I contratti aggiudicati in base a norme internazionali (art. 18)

La norma contenuta all'art. 18 c.c.p. prevede l'esclusione dall'applicazione delle norme del Codice stesso per i contratti pubblici aggiudicati in base:

a) ad un accordo internazionale, concluso in conformità del Trattato, tra l'Italia e uno o più Paesi terzi e riguardante forniture o lavori destinati alla realizzazione o allo sfruttamento congiunti di un'opera da parte degli Stati firmatari o concernente servizi destinati alla realizzazione comune o alla gestione comune di un progetto da parte degli Stati firmatari;

b) ad un accordo internazionale concluso in relazione alla presenza di truppe di stanza e concernente imprese dello Stato italiano o di un Paese terzo;

c) alla particolare procedura di un'organizzazione internazionale.

La norma costituisce, anche in questo caso, applicazione delle Direttive 13 e 14 del 2004 e la ratio dell'esenzione può essere rinvenuta nella preferenza che il legislatore intende riconoscere alla normativa di rango internazionale, considerata preminente sia in considerazione della difficoltà di conciliare gli accordi internazionali con le specifiche previsioni di cui al Codice, sia in ragione del rapporto di specialità esistente tra la norma generale dettata dal Codice ed il caso specifico che trova la propria fonte nel Trattato..

Come nei casi precedenti, si tratta di una esenzione totale; ciononostante, trovano regolare applicazione i principi di cui ai Trattati oltre alle norme sul procedimento amministrativo contenute nella l. n. 241 del 1990 e quelle del codice civile.

Nel caso previsto dalla lett. a), affinché l'esenzione possa trovare applicazione, è necessaria la contemporanea presenza di due requisiti, non alternativi, ma cumulativi: l'esistenza di un accordo internazionale, conforme al trattato, che preveda la presenza di truppe all'estero e la possibilità che possano essere affidati contratti di appalto di lavori, servizi o forniture tramite imprese dello Stato membro o del Paese terzo.

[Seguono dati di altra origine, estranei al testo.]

(* ===== verification/SqliteStore.v ===== *)
(** * SqliteStore: the methods of the store

    The methods of [SqliteStore] ([labby-auth/src/sqlite.rs],
    [sqlite/tokens.rs], [sqlite/google_credentials.rs],
    [sqlite/assertions.rs]) as programs: what each does around its SQL, the
    clock readings, hashing, encryption and argument checks.  [with_conn] is
    the effect [Sql]; a failure of the connection is an error answer of it. *)

From stdpp Require Import base list gmap strings.
From S2P Require Import Prelude RustStr Prog AuthTypes SamplePlatform Store Effects AtRest.

Section Methods.
Context `{Platform}.

(** ** Clients, requests, codes, sessions (sqlite.rs) *)

Definition register_client (client : RegisteredClient) : M (result unit AuthError) :=
  match json_encode (rc_redirect_uris client) with
  | Err error => ret_err (Storage ("serialize redirect_uris: " +:+ error))
  | Ok redirect_uris => sql (RegisterClient (rc_client_id client) redirect_uris (rc_created_at client))
  end.

Definition find_client (client_id : string) : M (result (option RegisteredClient) AuthError) :=
  sql (FindClient client_id).

Definition insert_authorization_request (request : AuthorizationRequestRow) : M (result unit AuthError) :=
  sql (InsertAuthorizationRequest request).

Definition take_authorization_request (state : string) : M (result AuthorizationRequestRow AuthError) :=
  let! now := now_unix in sql (TakeAuthorizationRequest state now).

Definition insert_auth_code (code : AuthorizationCodeRow) : M (result unit AuthError) :=
  sql (InsertAuthCode code).

Definition redeem_auth_code (code : string) : M (result AuthorizationCodeRow AuthError) :=
  let! now := now_unix in sql (RedeemAuthCode code now).

Definition upsert_browser_session (session : BrowserSessionRow) : M (result unit AuthError) :=
  sql (UpsertBrowserSession session).

Definition find_browser_session (session_id : string) : M (result (option BrowserSessionRow) AuthError) :=
  let! now := now_unix in sql (FindBrowserSession session_id now).

Definition revoke_browser_session (session_id : string) : M (result unit AuthError) :=
  sql (RevokeBrowserSession session_id).

Definition insert_browser_login_state (login : BrowserLoginStateRow) : M (result unit AuthError) :=
  sql (InsertBrowserLoginState login).

Definition take_browser_login_state (state : string) : M (result (option BrowserLoginStateRow) AuthError) :=
  let! now := now_unix in sql (TakeBrowserLoginState state now).

(** Three statements on one connection, at one clock reading. *)
Definition count_pending_oauth_states : M (result Z AuthError) :=
  let! now := now_unix in
  let!? authorization_requests := sql (CountPending PendingRequests now) in
  let!? browser_login_states := sql (CountPending PendingLogins now) in
  let!? native_authorization_results := sql (CountPending PendingNative now) in
  ret_ok (authorization_requests + browser_login_states + native_authorization_results)%Z.

Definition insert_native_authorization_result (r : NativeAuthorizationResultRow) : M (result unit AuthError) :=
  sql (InsertNativeAuthorizationResult r).

Definition take_native_authorization_result (state : string) :
  M (result (option NativeAuthorizationResultRow) AuthError) :=
  let! now := now_unix in sql (TakeNativeAuthorizationResult state now).

(** The sweep over the tables, the first error ending it. *)
Fixpoint delete_expired_from (tables : list ExpiringTable) (now total : Z) : M (result Z AuthError) :=
  match tables with
  | [] => ret_ok total
  | t :: rest =>
      let!? deleted := sql (DeleteExpired t now) in
      delete_expired_from rest now (total + deleted)%Z
  end.

Definition expiring_tables : list ExpiringTable :=
  [TAuthorizationRequests; TAuthorizationCodes; TRefreshTokens; TBrowserSessions; TBrowserLoginStates;
   TNativeAuthorizationResults; TUpstreamOauthState; TUpstreamOauthCredentials].

Definition cleanup_expired : M (result Z AuthError) :=
  let! now := now_unix in delete_expired_from expiring_tables now 0.

(** ** Upstream OAuth and the allowlist (sqlite.rs) *)

Definition UPSTREAM_OAUTH_STATE_MAX_TTL_SECS : Z := 600.

(** The subtraction is the release build's 64-bit one. *)
Definition i64_sub (a b : Z) : Z := i64_add a (- b).

Definition save_upstream_oauth_state (row : UpstreamOauthStateRow) : M (result unit AuthError) :=
  if bool_decide (us_expires_at row <= us_created_at row)%Z
     || bool_decide (UPSTREAM_OAUTH_STATE_MAX_TTL_SECS < i64_sub (us_expires_at row) (us_created_at row))%Z
  then ret_err (InvalidGrant "state TTL exceeds 600s")
  else sql (SaveUpstreamOauthState row).

Definition save_dynamic_client_registration (upstream_name subject client_id : string) : M (result unit AuthError) :=
  let! now := now_unix in sql (SaveDynamicClientRegistration upstream_name subject client_id now).

Definition add_allowed_user (email added_by : string) (created_at : Z) : M (result unit AuthError) :=
  let email := str_to_lowercase email in
  sql (AddAllowedUser email (fingerprint email) added_by created_at).

Definition remove_allowed_user (email : string) : M (result unit AuthError) :=
  sql (RemoveAllowedUser (str_to_lowercase email)).

(** ** Refresh tokens (sqlite/tokens.rs) *)

(** [row.provider_refresh_token] decrypted in place. *)
Definition decrypt_row (key : option string) (row : RefreshTokenRow) : result RefreshTokenRow AuthError :=
  match rt_provider_refresh_token row with
  | None => Ok row
  | Some raw =>
      let? plain := maybe_decrypt key raw in
      Ok (mkRefreshTokenRow (rt_refresh_token row) (rt_client_id row) (rt_subject row) (rt_resource row)
            (rt_scope row) (Some plain) (rt_created_at row) (rt_expires_at row))
  end.

Definition decrypt_opt (key : option string) (row : option RefreshTokenRow) : result (option RefreshTokenRow) AuthError :=
  match row with
  | None => Ok None
  | Some row => let? row := decrypt_row key row in Ok (Some row)
  end.

(** [.map(|raw| maybe_encrypt(..)).transpose()?] *)
Definition encrypt_opt (key : option string) (value : option string) : M (result (option string) AuthError) :=
  match value with
  | None => ret_ok None
  | Some raw => let!? stored := maybe_encrypt key raw in ret_ok (Some stored)
  end.

Definition claim_refresh_token (key : option string) (refresh_token claim_id : string) (lease_expires_at : Z) :
  M (result (option RefreshTokenRow) AuthError) :=
  let! now := now_unix in
  let!? row := sql (ClaimRefreshToken (hash_token refresh_token) refresh_token claim_id lease_expires_at now) in
  Ret (decrypt_opt key row).

Definition release_refresh_claim (refresh_token claim_id : string) : M (result unit AuthError) :=
  sql (ReleaseRefreshClaim (hash_token refresh_token) claim_id).

Definition upsert_refresh_token (key : option string) (token : RefreshTokenRow) : M (result unit AuthError) :=
  let!? encrypted_provider_rt := encrypt_opt key (rt_provider_refresh_token token) in
  sql (UpsertRefreshToken (hash_token (rt_refresh_token token)) token encrypted_provider_rt).

Definition rotate_refresh_token (key : option string) (old_token : string) (new_token : RefreshTokenRow) :
  M (result (option RefreshTokenRow) AuthError) :=
  let! now := now_unix in
  let!? encrypted_provider_rt := encrypt_opt key (rt_provider_refresh_token new_token) in
  sql (RotateRefreshToken (hash_token old_token) (hash_token (rt_refresh_token new_token)) new_token
         encrypted_provider_rt now).

Definition rotate_claimed_refresh_token (key : option string) (old_token claim_id : string) (new_token : RefreshTokenRow) :
  M (result (option RefreshTokenRow) AuthError) :=
  let! now := now_unix in
  let!? encrypted_provider_rt := encrypt_opt key (rt_provider_refresh_token new_token) in
  sql (RotateClaimedRefreshToken (hash_token old_token) claim_id (hash_token (rt_refresh_token new_token)) new_token
         encrypted_provider_rt now).

Definition find_refresh_token (key : option string) (refresh_token : string) :
  M (result (option RefreshTokenRow) AuthError) :=
  let! now := now_unix in
  let!? row := sql (FindRefreshToken (hash_token refresh_token) refresh_token now) in
  Ret (decrypt_opt key row).

Definition revoke_refresh_token (refresh_token : string) : M (result unit AuthError) :=
  sql (RevokeRefreshToken (hash_token refresh_token)).

Definition has_refresh_token_for_client (client_id : string) : M (result bool AuthError) :=
  let! now := now_unix in sql (HasRefreshTokenForClient now client_id).

(** ** Google credentials (sqlite/tokens.rs, sqlite/google_credentials.rs) *)

(** [.map(trim).filter(non-empty).map(to_ascii_lowercase)] *)
Definition normalized_email (email : option string) : option string :=
  match email with
  | None => None
  | Some e => let e := Str.trim e in if Str.is_empty e then None else Some (Str.to_ascii_lowercase e)
  end.

Definition upsert_google_provider_credential (key : option string) (subject : string) (email : option string)
    (refresh_token : string) : M (result unit AuthError) :=
  let!? encrypted := maybe_encrypt key refresh_token in
  let! now := now_unix in
  sql (UpsertGoogleProviderCredential subject (normalized_email email) encrypted now).

Definition associate_google_provider_email (subject email : string) : M (result bool AuthError) :=
  let! now := now_unix in
  sql (AssociateGoogleProviderEmail subject (Str.to_ascii_lowercase (Str.trim email)) now).

Definition has_google_provider_credential_for_subject (subject : string) : M (result bool AuthError) :=
  sql (HasGoogleForSubject subject).

Definition has_google_provider_credential_for_email (email : string) : M (result bool AuthError) :=
  sql (HasGoogleForEmail (Str.to_ascii_lowercase (Str.trim email))).

Definition invalidate_google_provider_credential (subject : string) (generation : Z) :
  M (result GoogleProviderInvalidation AuthError) :=
  sql (InvalidateGoogle subject generation).

Definition decode_row (key : option string) (row : GoogleProviderCredentialRow) :
  result GoogleProviderCredentialRow AuthError :=
  let? refresh_token := maybe_decrypt key (gp_refresh_token row) in
  let? access_token := match gp_access_token row with
    | Some t => let? plain := maybe_decrypt key t in Ok (Some plain)
    | None => Ok None
    end in
  Ok (mkGoogleProviderCredentialRow (gp_subject row) (gp_email row) (gp_client_id row) (gp_granted_scopes row)
        access_token refresh_token (gp_token_received_at row) (gp_access_token_expires_at row) (gp_issuer row)
        (gp_last_refresh_at row) (gp_last_scope_upgrade_at row) (gp_generation row) (gp_created_at row)
        (gp_updated_at row)).

Definition find_google_provider_credential_by_selector (key : option string) (selector : option string) :
  M (result (option GoogleProviderCredentialRow) AuthError) :=
  let selector := match selector with
    | Some s => let s := Str.trim s in if Str.is_empty s then None else Some s
    | None => None
    end in
  let!? rows := match selector with
    | Some selector =>
        let!? exact_subject := sql (SelectGoogleBySubject selector) in
        match exact_subject with
        | Some row => ret_ok [row]
        | None => sql (SelectGoogleByEmail selector)
        end
    | None => sql SelectGoogleAll
    end in
  Ret (match rows with
       | [] => Ok None
       | [row] => let? row := decode_row key row in Ok (Some row)
       | _ => Err (Config "multiple Google provider credentials exist; configure an account selector")
       end).

Definition find_google_provider_credential (key : option string) (subject : string) :
  M (result (option GoogleProviderCredentialRow) AuthError) :=
  find_google_provider_credential_by_selector key (Some subject).
Definition find_google_provider_credential_by_email (key : option string) (email : string) :
  M (result (option GoogleProviderCredentialRow) AuthError) :=
  find_google_provider_credential_by_selector key (Some email).

Definition count_google_provider_credentials : M (result Z AuthError) :=
  let!? count := sql CountGoogle in ret_ok (Z.max count 0).

Definition normalize_scopes (scopes : list string) : list string := merge_google_scopes [] scopes.

Definition upsert_google_provider_token_bundle (key : option string) (u : GoogleProviderCredentialUpdate) :
  M (result unit AuthError) :=
  let email := normalized_email (gu_email u) in
  let granted_scopes := normalize_scopes (gu_granted_scopes u) in
  match json_encode granted_scopes with
  | Err error => ret_err (Storage ("serialize Google scopes: " +:+ error))
  | Ok granted_scopes_json =>
      let!? encrypted_access_token := maybe_encrypt key (gu_access_token u) in
      let!? encrypted_refresh_token := maybe_encrypt key (gu_refresh_token u) in
      let! now := now_unix in
      sql (UpsertGoogleBundle
             (mkGoogleBundle (gu_subject u) email (gu_client_id u) granted_scopes_json encrypted_access_token
                encrypted_refresh_token (gu_token_received_at u) (gu_access_token_expires_at u) (gu_issuer u)
                (gu_refreshed u) (gu_scope_upgraded u)) now)
  end.

(** The loop of [revoke_google_provider_credential], four attempts. *)
Fixpoint revoke_attempts (attempts : nat) (key : option string) (selector : option string) :
  M (result GoogleProviderInvalidation AuthError) :=
  match attempts with
  | O => ret_err (Storage "Google provider credential changed repeatedly during explicit revoke")
  | S attempts' =>
      let!? row := find_google_provider_credential_by_selector key selector in
      match row with
      | None => ret_ok no_invalidation
      | Some row =>
          let!? invalidation := invalidate_google_provider_credential (gp_subject row) (gp_generation row) in
          if gi_invalidated invalidation then ret_ok invalidation else revoke_attempts attempts' key selector
      end
  end.

Definition revoke_google_provider_credential (key : option string) (selector : option string) :
  M (result GoogleProviderInvalidation AuthError) := revoke_attempts 4 key selector.

(** ** Signed assertions (sqlite/assertions.rs) *)

Definition MAX_ASSERTION_LIFETIME_SECS : Z := 300.
Definition MAX_ISSUER_BYTES : Z := 2048.
Definition MAX_JTI_BYTES : Z := 256.

Definition consume_assertion_jti (issuer jti : string) (issued_at expires_at now : Z) : M (result bool AuthError) :=
  if Str.is_empty issuer || bool_decide (MAX_ISSUER_BYTES < Str.len issuer)%Z
     || Str.is_empty jti || bool_decide (MAX_JTI_BYTES < Str.len jti)%Z
     || bool_decide (i64_saturating_add now 60 < issued_at)%Z || bool_decide (expires_at <= now)%Z
     || bool_decide (MAX_ASSERTION_LIFETIME_SECS < i64_saturating_sub expires_at issued_at)%Z
  then ret_ok false
  else sql (ConsumeAssertionJti issuer jti expires_at now).

End Methods.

Non vi è una interpretazione univoca del termine “accordi internazionali”, ma si può ritenere che tali si debbano intendere i trattati, gli accordi, le convenzioni internazionali, protocolli e patti, nonché le risoluzioni ONU di invio di truppe per missioni internazionali di pace.

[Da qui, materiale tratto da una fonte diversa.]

(* ===== verification/Jwt.v ===== *)
(** * Jwt: the server's own access tokens

    [SigningKeys] of [labby-auth/src/jwt.rs].  The key pair is the one the
    [Platform] encodes and decodes with; [JwtContract] is what the server
    relies on from the [jsonwebtoken] crate: a token it signed decodes to the
    claims it signed exactly when these pass the checks of the validation, and
    whatever decodes passed them. *)

From stdpp Require Import base list sets strings.
From S2P Require Import Prelude RustStr Prog AuthTypes SamplePlatform Store Effects.

Section Jwt.
Context `{Platform}.

Definition issue_access_token (claims : AccessClaims) : result string AuthError :=
  match jwt_encode claims with
  | Ok t => Ok t
  | Err e => Err (Storage ("encode access token: " +:+ e))
  end.

(** [Validation::new(EdDSA)] requires [exp] and does not look at [nbf] until
    told to. *)
Definition access_validation (audience issuer : list string) : JwtValidation :=
  mkJwtValidation EdDSA audience issuer ["exp"] true.

(** The deprecated entry point that leaves the issuer to its caller. *)
Definition validate_access_token (token expected_audience : string) : M (result AccessClaims AuthError) :=
  let! clock := now_unix in
  Ret (ok_or (jwt_decode_access clock token (access_validation [expected_audience] [])) InvalidAccessToken).

Definition validate_access_token_with_issuer (token expected_audience expected_issuer : string) :
  M (result AccessClaims AuthError) :=
  let! clock := now_unix in
  Ret (ok_or (jwt_decode_access clock token (access_validation [expected_audience] [expected_issuer]))
         InvalidAccessToken).

Class JwtContract : Prop := {
  decode_checked : ∀ clock t v c, jwt_decode_access clock t v = Some c → jwt_accepts clock v c = true;
  decode_own : ∀ clock c t v, jwt_encode c = Ok t → jv_alg v = EdDSA →
    jwt_decode_access clock t v = if jwt_accepts clock v c then Some c else None;
}.

Lemma accepts_aud_iss clock c aud iss :
  jwt_accepts clock (access_validation [aud] [iss]) c = true →
  cl_aud c = aud ∧ cl_iss c = iss ∧ (clock - 60 <= cl_exp c)%Z.
Proof.
  unfold jwt_accepts. simpl. intros Ha. split_bools.
  split_and!; [by apply list_elem_of_singleton|set_solver|lia].
Qed.

Lemma accepts_iff clock c aud iss :
  cl_nbf c = None →
  jwt_accepts clock (access_validation [aud] [iss]) c = true ↔
  cl_aud c = aud ∧ cl_iss c = iss ∧ (clock - 60 <= cl_exp c)%Z.
Proof.
  intros Hn. split; [apply accepts_aud_iss|]. intros (<- & <- & He). unfold jwt_accepts. rewrite Hn. simpl.
  rewrite (bool_decide_true (cl_aud c ∈ _)), (bool_decide_true (_ ∨ _)), (bool_decide_false (_ < _)%Z);
    [done|lia|right; by apply list_elem_of_singleton|by apply list_elem_of_singleton].
Qed.

End Jwt.

#[global] Instance sample_jwt_contract : @JwtContract sample_platform.
Proof.
  split; simpl.
  - intros clock t v c Hd. destruct (sample_jwt_claims t) as [c'|]; simpl in Hd; [|done].
    destruct (jwt_accepts clock v c') eqn:E; by simplify_eq.
  - intros clock c t v [= <-] _. by rewrite sample_jwt_round_trip.
Qed.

È, inoltre, prevista un'apposita procedura di comunicazione da parte del Ministero degli Esteri alla Commissione, che, ai sensi dell'art. 77, Direttiva 2004/18/UE, può chiedere un parere al Comitato consultivo per gli appalti pubblici.

La fattispecie di cui alla lett. b), invece, appare di più piana interpretazione: l'esenzione trova applicazione in tutti i casi di presenza di un accordo internazionale con truppe italiane di stanza all'estero. In questo caso, non è previsto alcun parere né trasmissione degli atti alla Commissione.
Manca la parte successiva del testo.